The Lausanne Treaty of 1923 was signed following the end of the First World War, and replaced the Treaty of Sevres, which resulted in the breakup of the Ottoman Empire. The Lausanne Treaty defined the boundaries of the modern Turkish Republic and included provisions under which Ankara lost control over vast territories, which are now parts of Syria, Greece, Libya, Saudi Arabia and other countries in Asia, Africa and Europe.
Erdogan’s recent statements, which was reported by The Duran’s Alex Christoforou, has rattled an already tense relationship between Turkey and Greece. In September, Erdogan criticized the Lausanne Treaty saying it was forced on Turkey by its opponents, adding that Turkey gave up islands with Turkish properties and mosques to Greece under the treaty.
Sputnik further reports:
EU foreign policy chief Federica Mogherini said on November 4 that the EU was “gravely concerned” by the crackdown in Turkey after the July coup attempt.
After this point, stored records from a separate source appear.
(* ===== verification/SpotDb.v ===== *)
(** * The spot service's database
      (spotService/internal/infrastructure/postgres/{spot,cursor},
       application/dto/outbound/postgres, domain/models, migrations)

    The market table, the poller's cursor and the outbox, and one statement per
    store operation.  Visibility per role and the order of a page are those of
    the queries; [Collation] is the server's order on names. *)

From stdpp Require Import sorting.
From S2P Require Import Prelude GoStrings GoErrors Effects Pg Kafka Outbox Events OrderDb.
Local Open Scope string_scope.
Local Open Scope list_scope.
Local Open Scope Z_scope.

(** The order of TEXT values under the database's collation. *)
Class Collation := { name_le : string -> string -> bool }.

Class CollationLaws (C : Collation) := {
  name_le_total a b : name_le a b = true \/ name_le b a = true;
  name_le_trans a b c : name_le a b = true -> name_le b c = true -> name_le a c = true;
  name_le_antisym a b : name_le a b = true -> name_le b a = true -> a = b
}.

Record PollerCursor := { pc_PollerName : string; pc_LastSeenAt : Z; pc_LastSeenID : UUID }.

Record SpotDB := {
  sdb_markets : gmap UUID Market;
  sdb_cursors : gmap string PollerCursor;
  sdb_outbox : outbox
}.

#[export] Instance SpotDB_outbox : HasOutbox SpotDB := {
  outbox_of := sdb_outbox;
  set_outbox t d := {| sdb_markets := sdb_markets d; sdb_cursors := sdb_cursors d; sdb_outbox := t |};
  outbox_of_set _ _ := eq_refl
}.

Definition set_cursors (t : gmap string PollerCursor) (d : SpotDB) : SpotDB :=
  {| sdb_markets := sdb_markets d; sdb_cursors := t; sdb_outbox := sdb_outbox d |}.

Definition empty_spot : SpotDB := {| sdb_markets := ∅; sdb_cursors := ∅; sdb_outbox := ∅ |}.

Definition roleAdminKey : string := "admin".
Definition roleViewerKey : string := "viewer".
Definition roleUserKey : string := "user".

Section Statements.
Context `{PT : PgTypes} `{C : Collation}.

(** The WHERE clause of a role. *)
Definition visible (roleKey : string) (m : Market) : bool :=
  if bool_decide (roleKey = roleAdminKey) then true
  else if bool_decide (roleKey = roleViewerKey) then
    match mkt_DeletedAt m with None => true | Some _ => false end
  else match mkt_DeletedAt m with None => mkt_Enabled m | Some _ => false end.

(** ORDER BY name, id. *)
Definition page_order (m1 m2 : Market) : Prop :=
  name_le (mkt_Name m1) (mkt_Name m2) = true /\
  (name_le (mkt_Name m2) (mkt_Name m1) = true -> (mkt_ID m1 <= mkt_ID m2)%N).

#[export] Instance page_order_dec : RelDecision page_order.
Proof. intros m1 m2. unfold page_order. apply _. Defined.

(** Everything a role sees, in page order. *)
Definition visible_markets (roleKey : string) (d : SpotDB) : list Market :=
  merge_sort page_order (filter (λ m, visible roleKey m = true) (map_to_list (sdb_markets d)).*2).

Definition sql_page (roleKey : string) (limit offset : Z) : stmt SpotDB (list Market) := λ _ d,
  if limit <? 0 then (Err (EPg "2201W" "" "LIMIT must not be negative"), d)
  else if offset <? 0 then (Err (EPg "2201X" "" "OFFSET must not be negative"), d)
  else (Ok (take (Z.to_nat limit) (drop (Z.to_nat offset) (visible_markets roleKey d))), d).

Definition sql_any_market : stmt SpotDB bool := λ _ d,
  (Ok (negb (bool_decide (sdb_markets d = ∅))), d).

Definition sql_market_by_id (id : UUID) : stmt SpotDB (list Market) := λ _ d,
  (Ok match sdb_markets d !! id with Some m => [m] | None => [] end, d).

(** (updated_at, id) > ($1, $2). *)
Definition after_cursor (at_ : Z) (id : UUID) (m : Market) : bool :=
  (at_ <? mkt_UpdatedAt m) || ((at_ =? mkt_UpdatedAt m) && (id <? mkt_ID m)%N).

(** ORDER BY updated_at, id. *)
Definition update_order (m1 m2 : Market) : Prop :=
  mkt_UpdatedAt m1 < mkt_UpdatedAt m2 \/
  (mkt_UpdatedAt m1 = mkt_UpdatedAt m2 /\ (mkt_ID m1 <= mkt_ID m2)%N).

#[export] Instance update_order_dec : RelDecision update_order.
Proof. intros m1 m2. unfold update_order. apply _. Defined.

Definition updated_markets (at_ : Z) (id : UUID) (d : SpotDB) : list Market :=
  merge_sort update_order
    (filter (λ m, after_cursor at_ id m = true) (map_to_list (sdb_markets d)).*2).

Definition sql_updated_since (updatedAt : Z) (lastID : UUID) (limit : Z) : stmt SpotDB (list Market) :=
  λ _ d,
  if limit <? 0 then (Err (EPg "2201W" "" "LIMIT must not be negative"), d)
  else (Ok (take (Z.to_nat limit) (updated_markets (pg_time updatedAt) lastID d)), d).

Definition sql_get_cursor (pollerName : string) : stmt SpotDB (list PollerCursor) := λ _ d,
  (Ok match sdb_cursors d !! pollerName with Some c => [c] | None => [] end, d).

Definition sql_save_cursor (cursor : PollerCursor) : stmt SpotDB unit := λ _ d,
  (Ok tt, set_cursors (<[pc_PollerName cursor := {|
     pc_PollerName := pc_PollerName cursor; pc_LastSeenAt := pg_time (pc_LastSeenAt cursor);
     pc_LastSeenID := pc_LastSeenID cursor |}]> (sdb_cursors d)) d).
End Statements.

(** ** MarketStore and cursor.Store *)

Section Stores.
Context {St : Type} `{PT : PgTypes} `{C : Collation} `{HD : !Has (pg SpotDB) St}.

(** [int(x)] of a uint64. *)
Definition to_int (x : Z) : Z := wrap_s 64 x.

Definition loadMarketsPage (roleKey : string) (limit offset : Z) : M St (result (list Market)) :=
  let! r := pool_Exec (sql_page roleKey (to_int (wrap_u 64 (limit + 1))) (to_int offset)) in
  mret (map_err (wrap "postgres.MarketStore.loadMarketsPage") r).

Definition hasAnyMarkets : M St (result bool) := pool_Exec sql_any_market.

Definition emptyPageResult (offset : Z) : M St (result (list Market)) :=
  if 0 <? offset then mret (Ok [])
  else
    try! exists_ := hasAnyMarkets else id in
    mret (if exists_ : bool then Ok [] else Err (ESentinel Repo_ErrMarketStoreIsEmpty)).

Definition GetMarketsPage (roleKey : string) (limit offset : Z) : M St (result (list Market)) :=
  let op := "postgres.MarketStore.GetMarketsPage" in
  try! dtoMarkets := loadMarketsPage roleKey limit offset else wrap op in
  match dtoMarkets with
  | [] => let! r := emptyPageResult offset in mret (map_err (wrap op) r)
  | _ => mret (Ok dtoMarkets)
  end.

Definition store_GetMarketByID (id : UUID) : M St (result Market) :=
  let op := "postgres.MarketStore.GetMarketById" in
  let! rows := pool_Exec (sql_market_by_id id) in
  mret match CollectExactlyOneRow rows with
       | Err err =>
           if is_sent PgxErrNoRows err then Err (wrap op Repo_ErrMarketNotFound) else Err (wrap op err)
       | Ok marketDTO => Ok marketDTO
       end.

Definition ListUpdatedSince (updatedAt : Z) (lastID : UUID) (limit : Z) : M St (result (list Market)) :=
  let! r := pool_Exec (sql_updated_since updatedAt lastID limit) in
  mret (map_err (wrap "postgres.MarketStore.ListUpdatedSince: query updated markets") r).

Definition cursor_Get (pollerName : string) : M St (result PollerCursor) :=
  let! rows := pool_Exec (sql_get_cursor pollerName) in
  mret match rows with
       | Err err => if is_sent PgxErrNoRows err then Err (ESentinel PgxErrNoRows)
                    else Err (wrap "CursorStore.Get" err)
       | Ok [] => Err (ESentinel PgxErrNoRows)
       | Ok (cursor :: _) => Ok cursor
       end.

Definition SaveCursorTransaction (cursor : PollerCursor) : M St (result unit) :=
  let! r := tx_Exec (sql_save_cursor cursor) in
  mret (map_err (wrap "CursorStore.SaveCursorTransaction") r).
End Stores.

(** ** What a role sees *)

Section Visible.
Context `{C : Collation} `{!CollationLaws C}.

Definition markets_keyed (d : SpotDB) : Prop := map_Forall (λ id m, mkt_ID m = id) (sdb_markets d).

Lemma elem_of_visible roleKey d m :
  m ∈ visible_markets roleKey d <->
    visible roleKey m = true /\ exists id, sdb_markets d !! id = Some m.
Proof. unfold visible_markets. by rewrite merge_sort_Permutation, list_elem_of_filter, elem_of_values. Qed.

#[export] Instance page_order_total : Total page_order.
Proof.
  intros m1 m2. unfold page_order.
  destruct (name_le (mkt_Name m1) (mkt_Name m2)) eqn:E1, (name_le (mkt_Name m2) (mkt_Name m1)) eqn:E2.
  - destruct (N.le_gt_cases (mkt_ID m1) (mkt_ID m2)); [by left|right]. split; [done|]. intros _. lia.
  - by left.
  - by right.
  - destruct (name_le_total (mkt_Name m1) (mkt_Name m2)); congruence.
Qed.

#[export] Instance page_order_trans : Transitive page_order.
Proof.
  intros m1 m2 m3 [H1 H2] [H3 H4]. split; [by eapply name_le_trans|]. intros H5.
  assert (Ha : name_le (mkt_Name m2) (mkt_Name m1) = true) by (by eapply name_le_trans).
  assert (Hb : name_le (mkt_Name m3) (mkt_Name m2) = true) by (by eapply name_le_trans).
  specialize (H2 Ha). specialize (H4 Hb). lia.
Qed.

Lemma NoDup_visible roleKey d : markets_keyed d -> NoDup (mkt_ID <$> visible_markets roleKey d).
Proof.
  intros Hk. unfold visible_markets. rewrite merge_sort_Permutation.
  eapply sublist_NoDup; [|apply fmap_sublist, sublist_filter].
  rewrite <- list_fmap_compose.
  enough (mkt_ID ∘ snd <$> map_to_list (sdb_markets d) = (map_to_list (sdb_markets d)).*1) as ->
    by apply NoDup_fst_map_to_list.
  apply list_fmap_ext. intros i [id m] Hi%list_elem_of_lookup_2%elem_of_map_to_list. simpl. by apply Hk.
Qed.
End Visible.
European politicians are dissatisfied with renewed attempts to reinstate the death penalty in Turkey, as well as by closures of media outlets, arrests of journalists and Kurdish opposition leaders that have rocked the country after a military faction made an unsuccessful bid to overthrow the Turkish president on July 15-16.
Turkey signed an association agreement with the then-European Community in 1963, and submitted a membership application in 1987. Talks about Ankara’s membership of the European Union began in 2005. The negotiations on Turkish EU membership have been repeatedly suspended due to the Cyprus dispute and Turkey’s record of denying press freedom, among other obstacles.